The new hospital has 270 beds, including 48 critical care beds for patients in ICU, HDU and Burns.
The move to the new hospital left behind many of the older buildings and the planned and phased demolition of these began in 2017. The plan is for this land to be returned to green space to replace the parkland lost for the new building. Other parts of the site have been earmarked for new housing development.
With the upcoming demolition of the building that housed the central plant room, our role was to do all of the preliminary work to make this possible and then install a temporary boiler solution to ensure the Oncology, Histopathology, Estates and Workshop buildings were all fully served and left with no interruption in the heating and water supplies. These buildings will be disconnected from the main site heating distribution system, allowing the main boiler room to be decommissioned and dismantled.
Water quality is obviously critical in a hospital environment. Much of the existing pipework ran under the site of the new housing development or future parkland. Our role also included tracing and re-routing this pipework to be within the new boundaries of the site. Prior to reinstating the revised water pipework they were fully cleaned and chlorinated under the supervision of the Trust’s in-house water quality specialist.
The gas pipes posed a similar problem with the need to reroute pipes that previously ran over the top of buildings planned for demolition. These were bypassed initially to allow uninterrupted supply to existing buildings and then re-routed too.
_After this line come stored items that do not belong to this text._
(** * n8n webhook UI: response normalisation and resumable session

    A shallow embedding of the client logic of [src/App.tsx] (the dark
    variant of the six-step flow): the continuation address resolver
    [toProxied], the payload helpers [normalizeImages] and
    [coerceRootFromAny], the selection bookkeeping of the Results step and
    the handlers of the steps after the trigger ([submitUploadStyle],
    [submitCompose], [fetchReview], [sendBackToN8n], [fetchResults],
    [sendSelectedImagesBack], [sendImagesForFinals]).

    A handler reads the state cells of the render it was created in and
    writes through the setters; it is modelled as a computation over the
    cells that stops at every [await fetch(...)] and is resumed with the
    reply.

    JavaScript strings are sequences of UTF-16 code units and are modelled
    as lists of code units; JSON payloads are modelled by the type [Value]
    of the values [JSON.parse] can produce, together with [undefined].
    The facilities of the browser that the program calls but does not
    define ([JSON.parse], the [URL] constructor, the text of a [TypeError])
    are the fields of the class [Platform]. *)

From Stdlib Require Import NArith Ascii String.
From stdpp Require Import base option list sorting gmap pretty.

Set Warnings "-register-all".

Local Open Scope N_scope.
Local Open Scope nat_scope.
Local Open Scope list_scope.

(** ** Strings as code-unit sequences *)

Abbreviation jsstring := (list N).

(** A string literal of the source, for ASCII text. *)
Definition lit (s : string) : jsstring :=
  (fun a => N_of_ascii a) <$> list_ascii_of_string s.

Arguments lit : simpl never.

(** [WhiteSpace] and [LineTerminator] of ECMAScript: the characters removed
    by [String.prototype.trim] and matched by the regular expression class
    [\s]. *)
Definition is_ws (c : N) : bool :=
  ((9 <=? c) && (c <=? 13) || (c =? 32) || (c =? 160) || (c =? 5760)
   || (8192 <=? c) && (c <=? 8202) || (c =? 8232) || (c =? 8233)
   || (c =? 8239) || (c =? 8287) || (c =? 12288) || (c =? 65279))%N.

Fixpoint trimStart (s : jsstring) : jsstring :=
  match s with
  | c :: r => if is_ws c then trimStart r else s
  | [] => []
  end.

Definition trimEnd (s : jsstring) : jsstring := rev (trimStart (rev s)).

(** [s.trim()] *)
Definition trim (s : jsstring) : jsstring := trimEnd (trimStart s).

(** [s.startsWith(p)] *)
Fixpoint startsWith (s p : jsstring) : bool :=
  match p, s with
  | [], _ => true
  | a :: p', b :: s' => (a =? b)%N && startsWith s' p'
  | _ :: _, [] => false
  end.

(** [s.endsWith(p)] *)
Definition endsWith (s p : jsstring) : bool := startsWith (rev s) (rev p).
With this work done, we then installed two temporary Carrier 400kw and 525kw oil-fired boilers and 650-litre tank to supply the heating requirement for the remaining of the older hospital buildings. The decision to go with oil-fired boilers was due to the location of the temporary plant room and the significant cost that would have been incurred to install a temporary gas main, which would have incurred further costs to remove them when the demolition and greening project was complete.
The project was managed by Ray Hunter, Senior Contract Engineer at Kimpton.
“It was an interesting project that required a lot of close collaboration with the consultants and the client to design a solution that delivered the minimum of disruption and kept costs under control. These types of projects are never run of the mill and can only be delivered by a team with experience.
We have worked extensively in the healthcare sector and understand the challenges and the critical nature of keeping the heating and water supplies working throughout. It’s where we think our strengths lie, and I know of the types of projects we work on, these are certainly some of the most interesting and personally challenging.”
There were a number of significant challenges on the site and in the project.
The first was the need to keep the heating and water on at all times. Alder hey look after some very sick children and leaving them in a position where they were having to evacuate children is unthinkable.
The second was trying to identify the water and gas mains in order to bypass and reroute them. Plans from 1914, when the hospital was first built can be sketchy at best. The fact that most of these lines have been extended over the years make this a more significant task.
We were also on notice that the old pant rooms and buildings may have asbestos present. This was checked by specialists to allow us to complete the project safely.